強い収益基盤活かした成長投資と株主還元の両立を評価
業績は好調。2019年以降、売上高は年平均12%で成長し、利益改善により、営業利益率は17%で成長を遂げてきました。またEPSは年16%のペースで成長してきました。同社では、今後2030年まで年10%以上の売上成長が続くと見ています。一時、GLP-1薬の登場によって、需要が落ち込むとの見方もありましたが(株価は大幅下落)、過去18ヶ月間、GLP-1阻害薬はRMDの機器の需要に影響を与えなかったことが報告されています。むしろGLP-1を処方された人は、CPAP陽圧呼吸療法を開始する可能性が10.8ポイント高くなることが判明しており、新たなユーザー獲得の道となる可能性が高まったというように見ることができます。
年10%以上での売上成長の見通しには、これまでそうであったように買収戦略が含まれると思われます。その資金については、市場トップポジションで獲得する「製品+消耗品+SaaS」によるキャッシュ創出力と健全な財務基盤によってカバーできます。
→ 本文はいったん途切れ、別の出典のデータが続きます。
(** X12: [store_review_context] never raises and only appends: the store it
    leaves is the old store followed by documents of the suggestions, in
    their order, each with the code context as its text and with action
    pending; when the ids of the suggestions are pairwise distinct and none
    of the document ids is in the store yet, every suggestion is stored. *)
Theorem store_review_context_appends
    (clock : nat -> string) (rid fp ctx : string) (ss : list Suggestion) (c : Collection) :
  (exists added,
     store_review_context clock rid fp ctx ss c = (c ++ added, Return tt) /\
     sublist added (stored_entries clock 0 rid fp ctx ss)) /\
  (NoDup (id <$> ss) ->
   Forall (fun s => doc_id_of rid fp s ∉ entry_id <$> c) ss ->
   store_review_context clock rid fp ctx ss c =
     (c ++ stored_entries clock 0 rid fp ctx ss, Return tt)) /\
  (forall k e, e ∈ stored_entries clock k rid fp ctx ss ->
     entry_document e = ctx /\
     entry_metadata e !! "action" = Some (MStr "pending") /\
     entry_metadata e !! "review_id" = Some (MStr rid) /\
     entry_metadata e !! "file_path" = Some (MStr fp)).
Proof.
  split; [apply store_review_context_adds|]. split.
  - intros Hnd Hfresh. unfold store_review_context, try_except.
    rewrite (add_loop_fresh clock rid fp ctx ss 0 c Hnd Hfresh). reflexivity.
  - induction ss as [|s ss IH]; intros k e He; cbn [stored_entries] in He; [inversion He|].
    apply elem_of_cons in He as [->|He]; [|exact (IH _ _ He)].
    cbn [stored_entry entry_document entry_metadata]. repeat split.
Qed.
(** X4: the archetype hints are a selection of "aggro", "control", "tempo",
    "combo" in that order, each at most once; "aggro" is there exactly when
    cmc is at most 2 and "control" exactly when it is at least 6, so never
    both and never more than three hints; "combo" is there exactly when the
    lowercased oracle text has "combo", "infinite" or "win the game". *)
Theorem archetype_hints_shape (card_data : CardData) :
  let hints := _generate_archetype_hints card_data in
  let cmc := cmc (cd_card_metadata card_data) in
  let text := lower (oracle_text (cd_card_metadata card_data)) in
  hints = filter (fun h => existsb (String.eqb h) hints)
            ["aggro"; "control"; "tempo"; "combo"] /\
  (In "aggro" hints <-> num_le cmc 2 = true) /\
  (In "control" hints <-> num_ge cmc 6 = true) /\
  (In "combo" hints <-> AnyOccurs ["combo"; "infinite"; "win the game"] text) /\
  ~ (In "aggro" hints /\ In "control" hints) /\
  NoDup hints /\
  List.length hints <= 3.
Proof.
  intros hints cmc text.
  pose proof (any_contains_spec ["combo"; "infinite"; "win the game"] text) as Hcombo.
  fold (AnyOccurs ["combo"; "infinite"; "win the game"] text) in Hcombo.
  pose proof (num_le_2_not_ge_6 cmc) as Hex.
  subst hints. unfold _generate_archetype_hints.
  fold cmc. fold text. cbv zeta.
  destruct (num_le cmc 2); [rewrite (Hex eq_refl) | destruct (num_ge cmc 6)];
    destruct (contains "instant" (lower (type_line (cd_card_metadata card_data)))
              || contains "flash" text);
    destruct (existsb (fun keyword => contains keyword text)
                ["combo"; "infinite"; "win the game"]);
    cbn [app];
    (split; [reflexivity |]);
    (split; [cbn [In]; intuition (try discriminate; try congruence) |]);
    (split; [cbn [In]; intuition (try discriminate; try congruence) |]);
    (split; [cbn [In]; intuition (try discriminate; try congruence) |]);
    (split; [cbn [In]; intuition (try discriminate; try congruence) |]);
    (split; [| cbn [List.length]; lia]);
    repeat (constructor; [cbn [In]; intuition discriminate |]); constructor.
Qed.
(** * Parameter-server container: logical clock, future pools, aggregator

  A shallow embedding of [src/box/container.h] (class [PS::Container]),
  [src/filter/filter.h] (class [ps::IFilter]) and the worker API of [ps.h]
  (class [KVCache]).  Functions whose bodies are in the header are
  translated from it.  The collaborators the header only includes
  ([system/aggregator.h], the [FuturePool] of [util/], the bodies of
  [container.cc] and [ps-inl.h]) are modelled from the specification and
  are marked as such. *)

From stdpp Require Import base numbers list gmap fin_sets sorting.

Local Open Scope Z_scope.

#[local] Set Warnings "-clear-no-such-hyp".

(** ** Machine integers *)

Definition kint32max : Z := 2147483647.
Definition kint32min : Z := -2147483648.

(** A C++ [int] is 32 bits wide; [wrap32] is the two's complement
    wrap-around of an out-of-range result. *)
Definition wrap32 (z : Z) : Z := (z + 2 ^ 31) `mod` 2 ^ 32 - 2 ^ 31.

Definition in_int32 (z : Z) : Prop := kint32min ≤ z ≤ kint32max.

(** ** Errors *)

Inductive Error : Set :=
| UnknownTimeError
| DuplicateTimeError
| SendError.

Inductive result (A : Type) : Type :=
| Ok (a : A)
| Err (e : Error).
Arguments Ok {A} a.
Arguments Err {A} e.

#[global] Instance result_ret : MRet result := λ A a, Ok a.
#[global] Instance result_bind : MBind result :=
  λ A B f r, match r with Ok a => f a | Err e => Err e end.

#[global] Instance Error_eq_dec : EqDecision Error.
Proof. solve_decision. Defined.

(** ** Envelopes *)

(** Modelled from the spec: the envelope, [Header] and [Mail] of
    [util/mail.h] (outside [src/]).  The container reads [flag()] of a mail
    and [type()] and [time()] of a header; [type] is a bit set, [time] the
    logical time the envelope belongs to, [sender] the node that sent it,
    and a mail carries its keys and values in order. *)
Record Header : Set := mkHeader {
  type : Z;
  time : Z;
  sender : Z;
}.

Record Mail : Set := mkMail {
  flag : Header;
  keys : list Z;
  vals : list Z;
}.

(** A node group is a set of node identities. *)
Abbreviation NodeGroup := (gset Z).

(** ** FuturePool *)

Module FuturePool.

(** Modelled from the spec: the class [FuturePool<V>] (declared outside
    [src/]).  It maps a logical time to a completion cell; a cell is
    pending ([None]) or satisfied with a result ([Some v]). *)
Abbreviation t V := (gmap Z (option V)).

(** The three ways a [wait] can go. *)
Inductive Outcome (V : Type) : Type :=
| Ready (v : V)
| Blocks
| Fails (e : Error).
Arguments Ready {V} v.
Arguments Blocks {V}.
Arguments Fails {V} e.

(** Modelled from the spec: [create(time)] registers a new pending cell and
    fails with [DuplicateTimeError] if one is already present. *)
Definition Create {V} (time : Z) (p : t V) : result (t V) :=
  match p !! time with
  | Some _ => Err DuplicateTimeError
  | None => Ok (<[time := None]> p)
  end.

(** Modelled from the spec: [set(time, result)] marks the cell satisfied
    with [result] and fails with [UnknownTimeError] if it is not
    registered. *)
Definition Set_ {V} (time : Z) (v : V) (p : t V) : result (t V) :=
  match p !! time with
  | Some _ => Ok (<[time := Some v]> p)
  | None => Err UnknownTimeError
  end.

(** Modelled from the spec: [wait(time)] returns the result of a satisfied
    cell and leaves the cell in place, blocks on a pending cell, and fails
    with [UnknownTimeError] if the time was never registered.  The pool
    after the call is returned next to the outcome. *)
Definition Wait {V} (time : Z) (p : t V) : Outcome V * t V :=
  match p !! time with
  | Some (Some v) => (Ready v, p)
  | Some None => (Blocks, p)
  | None => (Fails UnknownTimeError, p)
  end.

(** The times whose cell is pending. *)
Definition pending {V} (p : t V) : gset Z :=
  dom (filter (λ kv : Z * option V, kv.2 = None) p).

(** The pending times before [before], the requests issued earlier that are
    still unacknowledged. *)
Definition outstanding {V} (p : t V) (before : Z) : gset Z :=
  filter (λ x, x < before) (pending p).

End FuturePool.

(** ** Aggregator *)

Module Aggregator.

(** Modelled from the spec: a pending request of [system/aggregator.h]
    (outside [src/]): the destination nodes the request targeted and the
    ones that have acknowledged. *)
Record Pending : Type := mkPending {
  targets : gset Z;
  acked : gset Z;
}.

Abbreviation t := (gmap Z Pending).

(** Modelled from the spec: issuing a request registers its pending set. *)
Definition Register (time : Z) (dests : NodeGroup) (a : t) : t :=
  <[time := mkPending dests ∅]> a.

(** Modelled from the spec: [insert] records the sender of a reply against
    the pending set of the reply's time; with no pending set the reply is
    dropped. *)
Definition Insert (mail : Mail) (a : t) : t :=
  match a !! time (flag mail) with
  | Some p =>
      <[time (flag mail) := mkPending (targets p) ({[sender (flag mail)]} ∪ acked p)]> a
  | None => a
  end.

(** Modelled from the spec: [success(time, node_group)] holds when every
    member of the group expected for [time] has acknowledged. A time with
    no pending set has no acknowledgment to count. *)
Definition Success (time : Z) (group : NodeGroup) (a : t) : bool :=
  match a !! time with
  | Some p => bool_decide (group ∩ targets p ⊆ acked p)
  | None => false
  end.

(** Modelled from the spec: [delete(time)] releases the tracking state. *)
Definition Delete (time : Z) (a : t) : t := delete time a.

(** The replies of a list inserted one after the other, first to last. *)
Definition InsertAll (mails : list Mail) (a : t) : t :=
  foldl (λ acc m, Insert m acc) a mails.

End Aggregator.

(** ** Filters *)

Section Filter.

(** [Message] is declared in [system/message.h], outside [src/]. *)
Variable Message : Type.

(** [virtual void Encode(Message* msg) { }] and
    [virtual void Decode(Message* msg) { }]: the message after the call. *)
Definition IFilter_Encode (msg : Message) : Message := msg.
Definition IFilter_Decode (msg : Message) : Message := msg.

End Filter.

(** ** The container *)

(** What the container asks of its postmaster (a collaborator outside
    [src/]) at the moment of a call: the node group of the container
    ([postmaster_->GetNodeGroup(name())]), whether this node is a server
    ([my_node().is_server()]) and the identity of this node. *)
Record Postmaster : Type := mkPostmaster {
  GetNodeGroup : NodeGroup;
  is_server : bool;
  my_node : Z;
}.

(** The data members of [Container] that its operations read or write.
    [name_], [key_range_], the mutex, the collaborator pointers and the
    callbacks carry no state of the protocol and are left out. *)
Record Container : Type := mkContainer {
  aggregator_ : Aggregator.t;
  cur_time_ : Z;
  mails_received_ : list Mail;
  max_push_delay_ : Z;
  max_pull_delay_ : Z;
  push_pool_ : FuturePool.t bool;
  pull_pool_ : FuturePool.t bool;
  pull_aggregator_ : Aggregator.t;
}.

(** Assignment to one data member. *)
Definition with_cur_time (t : Z) (c : Container) : Container :=
  mkContainer (aggregator_ c) t (mails_received_ c) (max_push_delay_ c)
    (max_pull_delay_ c) (push_pool_ c) (pull_pool_ c) (pull_aggregator_ c).

Definition with_mails_received (q : list Mail) (c : Container) : Container :=
  mkContainer (aggregator_ c) (cur_time_ c) q (max_push_delay_ c)
    (max_pull_delay_ c) (push_pool_ c) (pull_pool_ c) (pull_aggregator_ c).

Definition with_max_push_delay (d : Z) (c : Container) : Container :=
  mkContainer (aggregator_ c) (cur_time_ c) (mails_received_ c) d
    (max_pull_delay_ c) (push_pool_ c) (pull_pool_ c) (pull_aggregator_ c).

Definition with_max_pull_delay (d : Z) (c : Container) : Container :=
  mkContainer (aggregator_ c) (cur_time_ c) (mails_received_ c)
    (max_push_delay_ c) d (push_pool_ c) (pull_pool_ c) (pull_aggregator_ c).

Definition with_push_pool (p : FuturePool.t bool) (c : Container) : Container :=
  mkContainer (aggregator_ c) (cur_time_ c) (mails_received_ c)
    (max_push_delay_ c) (max_pull_delay_ c) p (pull_pool_ c)
    (pull_aggregator_ c).

Definition with_pull_pool (p : FuturePool.t bool) (c : Container) : Container :=
  mkContainer (aggregator_ c) (cur_time_ c) (mails_received_ c)
    (max_push_delay_ c) (max_pull_delay_ c) (push_pool_ c) p
    (pull_aggregator_ c).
2025年第3四半期末時点での財務状況は、現金等に9億3200万ドルを保有しており、有利子負債は6億7300万ドルと実質無借金。自己資本比率は73.3%、流動比率は3.34倍と健全な内容でした。
またキャッシュフローも良好で、営業キャッシュフロー、フリーキャッシュフローいずれもプラスで推移しています。これを成長投資と株主還元両方に振り分けており、例えば過去3年間を見ると、研究開発に28%、M&Aに35%、配当に26%、自社株買いに11%と、バランスが取れたキャッシュアロケーションが行われてきました。株主還元は、配当と自社株買いで行われています。この第3四半期には、7,800万ドルを配当で、7,500万ドルを自社株買いで還元しました。配当利回りは0.8%と低いですが、2013年度の初回配当以来、毎年増配されてきた実績は評価されるところです。増配率は直近1年間で10%、3年間では年間8%でした。配当利回りには魅力度は正直感じられませんが、安定かつ強固な収益基盤と成長ポテンシャルは評価されるところです。
睡眠・呼吸障害を抱える23億人以上のTAM(潜在的な市場規模)に加え、ウェアラブル機器やGLP1薬をきっかけとする患者の発見が見込まれる中、AirSense11やAirMiniなどの改良製品、AirViewやmyAirなどクラウド接続されたデジタルプラットフォーム、院外治療のSaaS事業という3本柱がオーガニックベースでのドライバーとなると思います。睡眠時無呼吸症候群の治療は開始すると基本的にやめない粘着性があること、TAMが大きくまた再編余地も大きくトップ企業の同社にとってチャンスが多く存在すること、さらに景気後退の影響や関税リスクもほとんどないことなどが評価されると思います。